- PROBLEM TO SOLVE:
If a line in the data holds "currently", copy that line out in full.

(Dataset entries)
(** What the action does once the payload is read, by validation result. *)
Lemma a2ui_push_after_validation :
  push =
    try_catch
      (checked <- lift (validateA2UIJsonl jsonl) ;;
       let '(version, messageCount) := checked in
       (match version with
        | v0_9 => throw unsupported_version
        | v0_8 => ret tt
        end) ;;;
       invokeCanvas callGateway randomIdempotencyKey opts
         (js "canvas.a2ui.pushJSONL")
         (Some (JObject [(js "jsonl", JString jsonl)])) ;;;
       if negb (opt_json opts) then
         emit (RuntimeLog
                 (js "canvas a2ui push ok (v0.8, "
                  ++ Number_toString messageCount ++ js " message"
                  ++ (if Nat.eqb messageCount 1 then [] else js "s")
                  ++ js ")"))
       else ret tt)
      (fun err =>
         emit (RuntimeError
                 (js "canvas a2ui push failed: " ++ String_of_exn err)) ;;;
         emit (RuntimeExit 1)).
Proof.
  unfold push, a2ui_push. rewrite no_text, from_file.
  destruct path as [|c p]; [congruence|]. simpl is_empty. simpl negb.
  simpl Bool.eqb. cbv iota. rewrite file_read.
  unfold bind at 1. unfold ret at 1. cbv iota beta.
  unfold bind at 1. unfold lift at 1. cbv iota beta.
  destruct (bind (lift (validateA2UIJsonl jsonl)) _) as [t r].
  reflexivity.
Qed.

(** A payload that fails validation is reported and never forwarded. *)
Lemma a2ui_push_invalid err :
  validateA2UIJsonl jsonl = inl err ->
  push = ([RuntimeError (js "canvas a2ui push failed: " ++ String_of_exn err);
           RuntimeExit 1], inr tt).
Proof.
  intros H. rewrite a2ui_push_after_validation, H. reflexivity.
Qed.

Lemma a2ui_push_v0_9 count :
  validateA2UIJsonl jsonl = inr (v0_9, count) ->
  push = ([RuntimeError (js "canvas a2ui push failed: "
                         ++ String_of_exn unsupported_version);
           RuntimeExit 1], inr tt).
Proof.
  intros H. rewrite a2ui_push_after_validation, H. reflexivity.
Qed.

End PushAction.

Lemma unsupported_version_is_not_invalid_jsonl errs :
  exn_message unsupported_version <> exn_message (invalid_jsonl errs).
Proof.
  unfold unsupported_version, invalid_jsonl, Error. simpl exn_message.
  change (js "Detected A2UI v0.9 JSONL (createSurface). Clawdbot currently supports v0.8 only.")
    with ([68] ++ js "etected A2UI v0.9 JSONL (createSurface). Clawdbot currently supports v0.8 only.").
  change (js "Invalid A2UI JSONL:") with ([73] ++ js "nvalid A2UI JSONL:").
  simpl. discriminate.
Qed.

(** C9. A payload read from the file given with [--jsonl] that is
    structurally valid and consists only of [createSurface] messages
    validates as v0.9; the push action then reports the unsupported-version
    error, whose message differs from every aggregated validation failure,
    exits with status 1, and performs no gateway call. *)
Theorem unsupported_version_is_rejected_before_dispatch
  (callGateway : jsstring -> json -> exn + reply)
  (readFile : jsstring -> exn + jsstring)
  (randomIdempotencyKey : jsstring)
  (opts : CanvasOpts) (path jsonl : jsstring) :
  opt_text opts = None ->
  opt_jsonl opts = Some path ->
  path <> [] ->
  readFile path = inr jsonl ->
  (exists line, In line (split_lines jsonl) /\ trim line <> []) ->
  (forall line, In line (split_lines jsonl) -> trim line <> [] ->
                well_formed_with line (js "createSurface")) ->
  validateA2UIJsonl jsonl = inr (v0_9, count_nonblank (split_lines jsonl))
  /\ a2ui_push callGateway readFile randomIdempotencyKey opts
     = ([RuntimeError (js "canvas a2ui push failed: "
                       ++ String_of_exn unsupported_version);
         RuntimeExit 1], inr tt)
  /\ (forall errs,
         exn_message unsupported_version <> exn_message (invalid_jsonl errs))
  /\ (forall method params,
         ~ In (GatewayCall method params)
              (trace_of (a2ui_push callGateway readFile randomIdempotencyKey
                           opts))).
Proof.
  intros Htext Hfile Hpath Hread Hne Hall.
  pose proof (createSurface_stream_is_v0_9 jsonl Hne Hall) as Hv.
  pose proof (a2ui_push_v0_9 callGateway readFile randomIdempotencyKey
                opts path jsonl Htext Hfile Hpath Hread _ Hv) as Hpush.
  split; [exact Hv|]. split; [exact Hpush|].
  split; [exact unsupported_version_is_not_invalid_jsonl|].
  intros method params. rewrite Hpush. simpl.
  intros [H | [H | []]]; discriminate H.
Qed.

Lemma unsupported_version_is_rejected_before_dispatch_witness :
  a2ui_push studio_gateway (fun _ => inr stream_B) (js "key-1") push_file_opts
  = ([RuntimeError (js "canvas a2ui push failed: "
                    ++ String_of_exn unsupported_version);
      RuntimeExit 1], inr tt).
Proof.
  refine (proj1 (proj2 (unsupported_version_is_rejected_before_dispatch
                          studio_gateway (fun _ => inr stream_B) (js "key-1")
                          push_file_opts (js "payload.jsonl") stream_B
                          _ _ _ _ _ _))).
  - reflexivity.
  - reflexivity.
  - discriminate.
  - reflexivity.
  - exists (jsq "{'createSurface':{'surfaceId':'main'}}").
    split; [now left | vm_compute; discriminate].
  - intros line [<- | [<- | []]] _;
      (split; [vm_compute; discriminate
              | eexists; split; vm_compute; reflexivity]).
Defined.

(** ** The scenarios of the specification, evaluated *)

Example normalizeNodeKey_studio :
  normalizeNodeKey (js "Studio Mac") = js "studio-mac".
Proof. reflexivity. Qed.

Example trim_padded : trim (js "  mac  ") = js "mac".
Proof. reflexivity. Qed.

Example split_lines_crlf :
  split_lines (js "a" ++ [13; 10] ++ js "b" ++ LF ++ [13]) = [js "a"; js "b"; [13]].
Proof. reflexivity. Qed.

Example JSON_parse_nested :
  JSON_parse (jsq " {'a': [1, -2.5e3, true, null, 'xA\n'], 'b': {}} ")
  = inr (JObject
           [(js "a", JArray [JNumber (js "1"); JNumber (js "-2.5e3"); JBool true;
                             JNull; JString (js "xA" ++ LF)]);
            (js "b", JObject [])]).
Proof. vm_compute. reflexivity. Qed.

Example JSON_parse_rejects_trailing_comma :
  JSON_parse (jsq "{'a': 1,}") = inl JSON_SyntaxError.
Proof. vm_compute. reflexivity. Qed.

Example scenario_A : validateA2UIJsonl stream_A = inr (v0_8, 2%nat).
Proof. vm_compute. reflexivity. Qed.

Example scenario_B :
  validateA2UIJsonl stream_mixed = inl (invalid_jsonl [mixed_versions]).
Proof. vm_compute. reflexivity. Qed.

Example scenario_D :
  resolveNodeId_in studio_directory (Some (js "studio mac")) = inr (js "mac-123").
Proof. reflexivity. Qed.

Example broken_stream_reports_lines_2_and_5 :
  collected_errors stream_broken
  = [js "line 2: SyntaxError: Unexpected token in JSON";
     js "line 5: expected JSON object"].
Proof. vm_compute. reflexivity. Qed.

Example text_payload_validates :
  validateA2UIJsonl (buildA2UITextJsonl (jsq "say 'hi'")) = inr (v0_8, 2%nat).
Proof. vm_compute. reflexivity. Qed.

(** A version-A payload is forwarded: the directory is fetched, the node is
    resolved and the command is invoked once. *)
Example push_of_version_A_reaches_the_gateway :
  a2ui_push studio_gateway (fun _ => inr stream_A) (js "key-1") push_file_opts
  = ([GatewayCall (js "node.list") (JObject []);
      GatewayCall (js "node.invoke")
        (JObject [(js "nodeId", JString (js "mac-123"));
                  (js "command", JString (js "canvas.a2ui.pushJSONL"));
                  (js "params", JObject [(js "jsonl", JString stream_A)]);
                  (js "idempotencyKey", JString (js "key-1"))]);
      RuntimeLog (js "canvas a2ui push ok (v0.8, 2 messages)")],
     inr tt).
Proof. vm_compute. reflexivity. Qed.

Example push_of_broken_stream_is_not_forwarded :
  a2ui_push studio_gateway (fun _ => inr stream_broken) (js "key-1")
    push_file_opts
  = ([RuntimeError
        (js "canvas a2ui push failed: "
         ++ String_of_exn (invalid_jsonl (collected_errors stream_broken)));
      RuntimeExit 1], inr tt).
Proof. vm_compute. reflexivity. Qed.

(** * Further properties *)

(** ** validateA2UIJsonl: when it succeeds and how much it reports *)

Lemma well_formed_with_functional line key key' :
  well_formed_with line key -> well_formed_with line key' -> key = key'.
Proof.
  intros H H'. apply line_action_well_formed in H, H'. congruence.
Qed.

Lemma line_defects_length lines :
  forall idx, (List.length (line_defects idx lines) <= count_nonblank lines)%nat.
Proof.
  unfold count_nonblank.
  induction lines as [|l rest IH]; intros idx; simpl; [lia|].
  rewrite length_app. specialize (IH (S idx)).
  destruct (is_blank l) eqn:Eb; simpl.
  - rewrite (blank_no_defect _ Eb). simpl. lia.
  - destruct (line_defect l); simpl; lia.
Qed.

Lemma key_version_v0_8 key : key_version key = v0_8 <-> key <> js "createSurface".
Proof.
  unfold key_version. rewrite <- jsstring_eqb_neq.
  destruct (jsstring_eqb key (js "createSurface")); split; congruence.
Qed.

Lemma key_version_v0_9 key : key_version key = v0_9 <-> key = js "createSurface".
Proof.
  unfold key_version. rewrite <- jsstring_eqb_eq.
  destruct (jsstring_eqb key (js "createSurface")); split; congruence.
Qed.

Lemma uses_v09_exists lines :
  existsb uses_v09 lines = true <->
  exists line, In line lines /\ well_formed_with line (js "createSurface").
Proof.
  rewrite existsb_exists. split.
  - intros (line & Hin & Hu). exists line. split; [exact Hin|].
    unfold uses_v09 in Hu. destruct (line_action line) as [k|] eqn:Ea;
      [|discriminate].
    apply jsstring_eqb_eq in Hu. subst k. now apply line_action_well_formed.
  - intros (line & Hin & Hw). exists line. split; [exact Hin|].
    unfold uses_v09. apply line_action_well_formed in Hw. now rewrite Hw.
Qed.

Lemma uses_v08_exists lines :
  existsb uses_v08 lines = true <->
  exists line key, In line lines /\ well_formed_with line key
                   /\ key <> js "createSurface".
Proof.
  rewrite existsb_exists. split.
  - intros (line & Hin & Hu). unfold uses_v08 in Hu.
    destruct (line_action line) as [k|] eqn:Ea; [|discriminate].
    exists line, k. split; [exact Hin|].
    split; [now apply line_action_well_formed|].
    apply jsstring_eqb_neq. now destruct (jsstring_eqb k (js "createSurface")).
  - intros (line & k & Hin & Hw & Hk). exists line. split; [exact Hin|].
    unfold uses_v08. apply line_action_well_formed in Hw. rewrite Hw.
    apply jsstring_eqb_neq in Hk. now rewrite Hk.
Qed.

- WRITTEN ANSWER:
  change (js "Detected A2UI v0.9 JSONL (createSurface). Clawdbot currently supports v0.8 only.")
    with ([68] ++ js "etected A2UI v0.9 JSONL (createSurface). Clawdbot currently supports v0.8 only.").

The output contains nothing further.